Strategy & Corporate Finance
Our Corporate Restructuring practice is dedicated to support our clients to manage their Balance Sheet, both the Asset side (Operational restructuring) and/or the Financing Side (Financial Restructuring). This strategic maneuver is often undertaken to improve a company’s profitability, address financial distress, or adapt to market changes. Whatever the reason behind, given the stakes involved, navigating corporate restructuring requires the right technical skillset, comprehensive understanding of the process, planning, and execution, all combined with superb communication and deal making skills.
- Operational Restructuring: Involves an intervention in the Asset side of the balance sheet in order to improve the Company´s Performance, Capital Allocation and Portfolio Strategic Fit.
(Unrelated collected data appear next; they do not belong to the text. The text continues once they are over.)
(** ** Exceptions of the lookup *)

(** After a successful publish whose JSON object has no true [assetId] and
    no true [id], a [data] entry that is not an object makes the lookup
    raise [AttributeError], which leaves [process_reupload]. *)
Lemma data_not_object_raises cfg net asset_id dname ddesc atype d v :
  published cfg net asset_id dname ddesc atype (JDict d) ->
  truthy (py_get "assetId" d) = false ->
  truthy (py_get "id" d) = false ->
  dict_get "data" d = Some v ->
  (forall dd, v <> JDict dd) ->
  outcome (process_reupload cfg net asset_id dname ddesc atype)
  = inl AttributeError.
Proof.
  intros Hp Ha Hb Hd Hv.
  destruct (run_published _ _ _ _ _ _ _ Hp) as (Ho & _).
  rewrite Ho, new_id_of_dict, Ha, Hb, Hd. cbn [default from_option id].
  destruct v; try reflexivity. now destruct (Hv fields).
Qed.

(** C6 (refuted on the code): the download succeeds, publish answers 200
    with the JSON object [{"data": null}], and the run ends in an uncaught
    [AttributeError] instead of returning a result. *)
Theorem publish_data_null_raises :
  outcome (process_reupload DEFAULT_CFG (publishing (JDict [("data", JNull)]))
             "123" "name" EmptyString "Model")
  = inl AttributeError.
Proof.
  apply data_not_object_raises with (d := [("data", JNull)]) (v := JNull);
    try reflexivity; [|discriminate].
  now apply publishing_published with (i := 123).
Qed.

(** ** The persisted map *)

Lemma str_app_cons (x : ascii) (a b : string) :
  String x a +:+ b = String x (a +:+ b).
Proof. reflexivity. Qed.

Lemma str_app_assoc (a b c : string) : (a +:+ b) +:+ c = a +:+ (b +:+ c).
Proof.
  induction a as [|x a IH]; [reflexivity|].
  rewrite !str_app_cons. now f_equal.
Qed.

Lemma str_app_nil_r (a : string) : a +:+ EmptyString = a.
Proof.
  induction a as [|x a IH]; [reflexivity|].
  rewrite str_app_cons. now f_equal.
Qed.

(** Putting [pre] before every item is the same as joining with a
    separator that ends in [pre]. *)
Lemma join_indent (sep pre : string) (items : list string) :
  items <> [] ->
  pre +:+ join (sep +:+ pre) items = join sep (map (String.app pre) items).
Proof.
  induction items as [|x [|y items] IH]; intros Hne.
  - now destruct Hne.
  - reflexivity.
  - change (join (sep +:+ pre) (x :: y :: items))
      with (x +:+ (sep +:+ pre) +:+ join (sep +:+ pre) (y :: items)).
    change (join sep (map (String.app pre) (x :: y :: items)))
      with ((pre +:+ x) +:+ sep +:+ join sep (map (String.app pre) (y :: items))).
    rewrite <- IH by discriminate.
    now rewrite !str_app_assoc.
Qed.

Lemma dumps_mapping (p : Z * Z) :
  "  " +:+ dumps_at (Some 2%nat) 1
              (JDict [("oldId", JInt (fst p)); ("newId", JInt (snd p))])
  = render_mapping p.
Proof.
  unfold render_mapping. cbv -[str_of_int String.append].
  rewrite !str_app_assoc. reflexivity.
Qed.

Lemma dumps_int_pairs (l : list (Z * Z)) :
  json_dumps (Some 2%nat)
    (JList (map (fun p => JDict [("oldId", JInt (fst p)); ("newId", JInt (snd p))]) l))
  = render_map l.
Proof.
  destruct l as [|p l]; [reflexivity|].
  unfold json_dumps, render_map. cbn [dumps_at]. rewrite map_map.
  set (items := map _ (p :: l)).
  change (bracket (Some 2%nat) 0 "[" "]" items)
    with ("[" +:+ nl +:+ ("  " +:+ join (("," +:+ nl) +:+ "  ") items)
          +:+ nl +:+ "]").
  rewrite join_indent by discriminate.
  subst items. rewrite map_map.
  erewrite map_ext; [reflexivity | intros q; apply dumps_mapping].
Qed.

(** ** [int] on digit strings *)

Lemma digit_value_nonneg c : is_decimal_char c = true -> 0 <= digit_value c.
Proof.
  unfold is_decimal_char, digit_value. intros H.
  apply andb_true_iff in H as [H _]. apply Nat.leb_le in H. lia.
Qed.

Lemma int_digits_nonneg s : forall acc after_us z,
  0 <= acc -> int_digits acc after_us s = Some z -> 0 <= z.
Proof.
  induction s as [|c s IH]; intros acc after_us z Hacc; cbn [int_digits].
  - destruct after_us; [discriminate|]. now intros [= <-].
  - destruct (is_decimal_char c) eqn:Hc.
    + apply IH. pose proof (digit_value_nonneg c Hc). lia.
    + destruct (code c =? 95)%nat; [|discriminate].
      destruct after_us; [discriminate|]. now apply IH.
Qed.

(** [int] never yields a negative number for a text without sign. *)
Lemma int_unsigned_nonneg s z : int_unsigned s = Some z -> 0 <= z.
Proof.
  destruct s as [|c s]; [discriminate|]. cbn [int_unsigned].
  destruct (is_decimal_char c) eqn:Hc; [|discriminate].
  apply int_digits_nonneg. now apply digit_value_nonneg.
Qed.

Lemma isdigit_char_not_space c : isdigit_char c = true -> int_space_char c = false.
Proof.
  destruct c as [[] [] [] [] [] [] [] []]; vm_compute; congruence.
Qed.

Lemma decimal_isdigit_char c : is_decimal_char c = true -> isdigit_char c = true.
Proof. unfold isdigit_char. now intros ->. Qed.

Lemma lstrip_by_id p s :
  match s with EmptyString => True | String c _ => p c = false end ->
  lstrip_by p s = s.
Proof. destruct s as [|c s]; [reflexivity|]. cbn [lstrip_by]. now intros ->. Qed.

Lemma rstrip_by_id (p q : ascii -> bool) s :
  (forall c, q c = true -> p c = false) ->
  str_forall q s = true -> rstrip_by p s = s.
Proof.
  intros Hpq. induction s as [|c s IH]; [reflexivity|].
  cbn [str_forall rstrip_by]. intros H. apply andb_true_iff in H as [Hc Hs].
  rewrite (IH Hs). destruct s; [|reflexivity]. now rewrite (Hpq c Hc).
Qed.

(** White space is stripped from a text of digits to no effect. *)
Lemma strip_space_isdigit s :
  str_forall isdigit_char s = true -> strip_by int_space_char s = s.
Proof.
  intros H. unfold strip_by. rewrite lstrip_by_id.
  - now apply (rstrip_by_id _ isdigit_char); [apply isdigit_char_not_space|].
  - destruct s as [|c s]; [exact I|]. cbn [str_forall] in H.
    apply andb_true_iff in H as [Hc _]. now apply isdigit_char_not_space.
Qed.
It also works to attend Anti-Trust Requirements and support Financial restructuring efforts.
- Divestiture:
- Equity Carve-outs
- Spin-offs
- Split-offs
- Split-ups
- Liquidations
- Financial Restructuring Involves the management of the Financing Aspect of the company balance sheet, demanding changes in the capital structure of the company, including debt and/or equity restructuring
- Debt Restructuring: We assess the current situation of the business and its debt-carrying capacity and assist to formulate restructuring proposals that effectively match (timing, quantum, currency etc.) the company’s debt repayment obligations to its cashflows.
- Refinancing and Debt Rescheduling
- Debt-for-equity Swaps
- Debt Holder Haircuts
- Equity Restructuring: We assess the current ownership structure of a company and formulate a restructuring proposal aiming to reduce the cost of capital, increase the value of the firm, or align the interests of shareholders and managers and avoid or exit bankruptcy.
- New share Issue
- Share Buy-Backs
- Equity-for-Debt Swaps
- Debt Restructuring: We assess the current situation of the business and its debt-carrying capacity and assist to formulate restructuring proposals that effectively match (timing, quantum, currency etc.) the company’s debt repayment obligations to its cashflows.
Corporate Restructuring Process: The restructuring process is intricate and requires meticulous planning and execution. The following steps outline a typical restructuring process:
- Assessing the Need for Restructuring: The first step is to conduct a thorough assessment of the company’s current situation. This involves analyzing financial statements, operational performance, market conditions, and competitive landscape to identify the need for restructuring.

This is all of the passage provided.